Exercise aim | Look through the entries below and report how many lines hold the string "MasterPortID". Only the number is wanted.

*** Excerpted data Section Begins ***

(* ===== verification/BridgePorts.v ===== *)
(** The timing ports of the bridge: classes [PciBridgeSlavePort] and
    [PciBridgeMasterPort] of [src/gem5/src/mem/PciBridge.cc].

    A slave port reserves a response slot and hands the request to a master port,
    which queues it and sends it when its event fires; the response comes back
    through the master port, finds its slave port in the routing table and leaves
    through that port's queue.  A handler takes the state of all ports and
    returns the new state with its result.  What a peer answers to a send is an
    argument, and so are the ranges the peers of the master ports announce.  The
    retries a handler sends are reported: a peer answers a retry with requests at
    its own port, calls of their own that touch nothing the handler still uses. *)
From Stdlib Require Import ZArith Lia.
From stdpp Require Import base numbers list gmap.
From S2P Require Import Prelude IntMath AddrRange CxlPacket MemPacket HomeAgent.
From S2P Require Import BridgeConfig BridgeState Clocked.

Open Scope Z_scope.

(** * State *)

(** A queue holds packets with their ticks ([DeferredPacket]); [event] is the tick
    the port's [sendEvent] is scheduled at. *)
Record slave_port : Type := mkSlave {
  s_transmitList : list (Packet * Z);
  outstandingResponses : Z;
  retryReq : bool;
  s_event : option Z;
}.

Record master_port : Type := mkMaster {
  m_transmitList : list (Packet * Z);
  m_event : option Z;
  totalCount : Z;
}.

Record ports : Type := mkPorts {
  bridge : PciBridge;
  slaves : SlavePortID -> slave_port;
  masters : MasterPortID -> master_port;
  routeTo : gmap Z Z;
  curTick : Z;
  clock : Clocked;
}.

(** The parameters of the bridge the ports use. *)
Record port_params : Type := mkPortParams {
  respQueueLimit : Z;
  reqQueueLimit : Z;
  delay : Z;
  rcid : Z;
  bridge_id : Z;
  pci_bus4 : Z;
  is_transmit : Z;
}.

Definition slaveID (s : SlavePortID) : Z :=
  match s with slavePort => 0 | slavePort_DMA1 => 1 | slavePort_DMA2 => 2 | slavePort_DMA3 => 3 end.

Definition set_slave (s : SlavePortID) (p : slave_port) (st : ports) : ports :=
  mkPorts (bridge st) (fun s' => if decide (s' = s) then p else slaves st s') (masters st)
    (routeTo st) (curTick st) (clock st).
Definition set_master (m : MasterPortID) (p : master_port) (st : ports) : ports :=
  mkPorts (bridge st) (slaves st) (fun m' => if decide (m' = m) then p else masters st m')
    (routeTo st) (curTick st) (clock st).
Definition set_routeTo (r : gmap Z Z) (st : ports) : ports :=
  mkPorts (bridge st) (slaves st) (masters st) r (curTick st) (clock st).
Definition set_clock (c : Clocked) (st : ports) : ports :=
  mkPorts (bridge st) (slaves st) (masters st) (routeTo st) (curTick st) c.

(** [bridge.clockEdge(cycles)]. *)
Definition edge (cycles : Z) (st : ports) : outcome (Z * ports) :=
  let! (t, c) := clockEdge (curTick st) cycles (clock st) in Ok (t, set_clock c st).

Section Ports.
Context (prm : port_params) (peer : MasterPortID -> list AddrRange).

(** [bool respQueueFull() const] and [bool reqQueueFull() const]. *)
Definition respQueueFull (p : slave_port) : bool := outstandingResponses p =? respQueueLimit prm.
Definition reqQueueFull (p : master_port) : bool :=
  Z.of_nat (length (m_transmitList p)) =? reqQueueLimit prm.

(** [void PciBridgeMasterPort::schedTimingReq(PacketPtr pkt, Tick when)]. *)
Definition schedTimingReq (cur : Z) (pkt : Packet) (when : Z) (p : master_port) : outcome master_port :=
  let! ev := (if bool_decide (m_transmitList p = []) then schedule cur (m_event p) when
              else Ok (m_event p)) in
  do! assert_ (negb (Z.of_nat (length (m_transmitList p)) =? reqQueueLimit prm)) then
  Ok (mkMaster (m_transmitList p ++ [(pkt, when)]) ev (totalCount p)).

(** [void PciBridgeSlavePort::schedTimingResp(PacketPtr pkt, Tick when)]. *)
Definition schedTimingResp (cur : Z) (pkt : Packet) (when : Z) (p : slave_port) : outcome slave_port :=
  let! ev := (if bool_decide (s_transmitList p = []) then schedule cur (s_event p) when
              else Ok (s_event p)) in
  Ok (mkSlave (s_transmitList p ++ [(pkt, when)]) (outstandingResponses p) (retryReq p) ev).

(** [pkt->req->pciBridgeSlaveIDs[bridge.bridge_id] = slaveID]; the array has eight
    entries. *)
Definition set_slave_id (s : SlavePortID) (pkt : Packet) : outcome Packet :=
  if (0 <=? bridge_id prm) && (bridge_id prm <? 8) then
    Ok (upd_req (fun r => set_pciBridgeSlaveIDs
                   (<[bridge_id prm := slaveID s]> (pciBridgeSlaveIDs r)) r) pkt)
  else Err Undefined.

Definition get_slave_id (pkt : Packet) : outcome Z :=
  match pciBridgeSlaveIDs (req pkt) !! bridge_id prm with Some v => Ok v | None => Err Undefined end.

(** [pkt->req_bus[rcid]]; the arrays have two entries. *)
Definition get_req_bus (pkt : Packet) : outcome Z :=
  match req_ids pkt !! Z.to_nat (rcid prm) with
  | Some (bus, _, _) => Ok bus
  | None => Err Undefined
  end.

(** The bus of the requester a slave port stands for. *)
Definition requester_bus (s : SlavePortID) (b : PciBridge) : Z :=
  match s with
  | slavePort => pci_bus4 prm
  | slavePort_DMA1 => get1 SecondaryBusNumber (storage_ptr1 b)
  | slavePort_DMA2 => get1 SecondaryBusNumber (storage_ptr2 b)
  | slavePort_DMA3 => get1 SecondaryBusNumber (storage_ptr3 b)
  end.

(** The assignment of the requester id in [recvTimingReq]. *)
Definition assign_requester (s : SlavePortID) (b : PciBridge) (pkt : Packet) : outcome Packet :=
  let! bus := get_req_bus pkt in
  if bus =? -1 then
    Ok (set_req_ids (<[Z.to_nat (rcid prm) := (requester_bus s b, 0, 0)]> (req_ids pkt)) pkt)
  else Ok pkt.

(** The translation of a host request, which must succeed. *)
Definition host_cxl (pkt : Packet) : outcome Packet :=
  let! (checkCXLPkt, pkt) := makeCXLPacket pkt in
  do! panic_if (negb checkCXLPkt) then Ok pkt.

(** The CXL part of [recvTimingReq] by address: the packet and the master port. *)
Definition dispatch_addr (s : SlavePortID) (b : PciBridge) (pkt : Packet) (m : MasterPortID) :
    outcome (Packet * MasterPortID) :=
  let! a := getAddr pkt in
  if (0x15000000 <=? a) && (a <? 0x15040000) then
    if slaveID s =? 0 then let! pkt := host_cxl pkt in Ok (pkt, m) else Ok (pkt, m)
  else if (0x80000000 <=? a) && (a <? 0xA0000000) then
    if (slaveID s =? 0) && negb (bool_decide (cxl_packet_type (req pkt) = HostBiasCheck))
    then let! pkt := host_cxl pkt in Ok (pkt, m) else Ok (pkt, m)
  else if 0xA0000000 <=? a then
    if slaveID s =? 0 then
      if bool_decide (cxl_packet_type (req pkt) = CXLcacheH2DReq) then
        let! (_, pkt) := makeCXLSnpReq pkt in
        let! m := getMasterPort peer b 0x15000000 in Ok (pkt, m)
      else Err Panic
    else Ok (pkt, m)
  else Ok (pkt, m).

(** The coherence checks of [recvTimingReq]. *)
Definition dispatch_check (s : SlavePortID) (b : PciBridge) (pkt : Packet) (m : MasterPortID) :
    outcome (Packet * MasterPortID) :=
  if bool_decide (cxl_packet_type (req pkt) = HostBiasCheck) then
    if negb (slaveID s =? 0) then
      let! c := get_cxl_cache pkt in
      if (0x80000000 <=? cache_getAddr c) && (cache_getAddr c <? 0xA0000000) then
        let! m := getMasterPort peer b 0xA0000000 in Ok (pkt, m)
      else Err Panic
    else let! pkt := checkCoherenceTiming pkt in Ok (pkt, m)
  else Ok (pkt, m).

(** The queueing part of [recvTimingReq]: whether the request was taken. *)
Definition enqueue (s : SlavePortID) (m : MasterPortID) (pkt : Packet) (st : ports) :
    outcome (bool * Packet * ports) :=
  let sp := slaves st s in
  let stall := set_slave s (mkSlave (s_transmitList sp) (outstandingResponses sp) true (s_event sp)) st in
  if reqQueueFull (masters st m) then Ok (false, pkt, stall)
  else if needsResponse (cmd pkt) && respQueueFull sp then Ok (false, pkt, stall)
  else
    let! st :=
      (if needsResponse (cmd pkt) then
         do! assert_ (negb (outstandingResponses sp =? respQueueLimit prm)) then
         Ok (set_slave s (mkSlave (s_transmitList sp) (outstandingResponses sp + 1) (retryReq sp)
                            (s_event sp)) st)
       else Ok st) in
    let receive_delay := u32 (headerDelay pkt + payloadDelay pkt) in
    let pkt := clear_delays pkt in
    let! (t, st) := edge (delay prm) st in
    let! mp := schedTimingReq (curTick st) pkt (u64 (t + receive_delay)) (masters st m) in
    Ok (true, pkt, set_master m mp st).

*** Excerpted data Section Ends ***

Task output | 8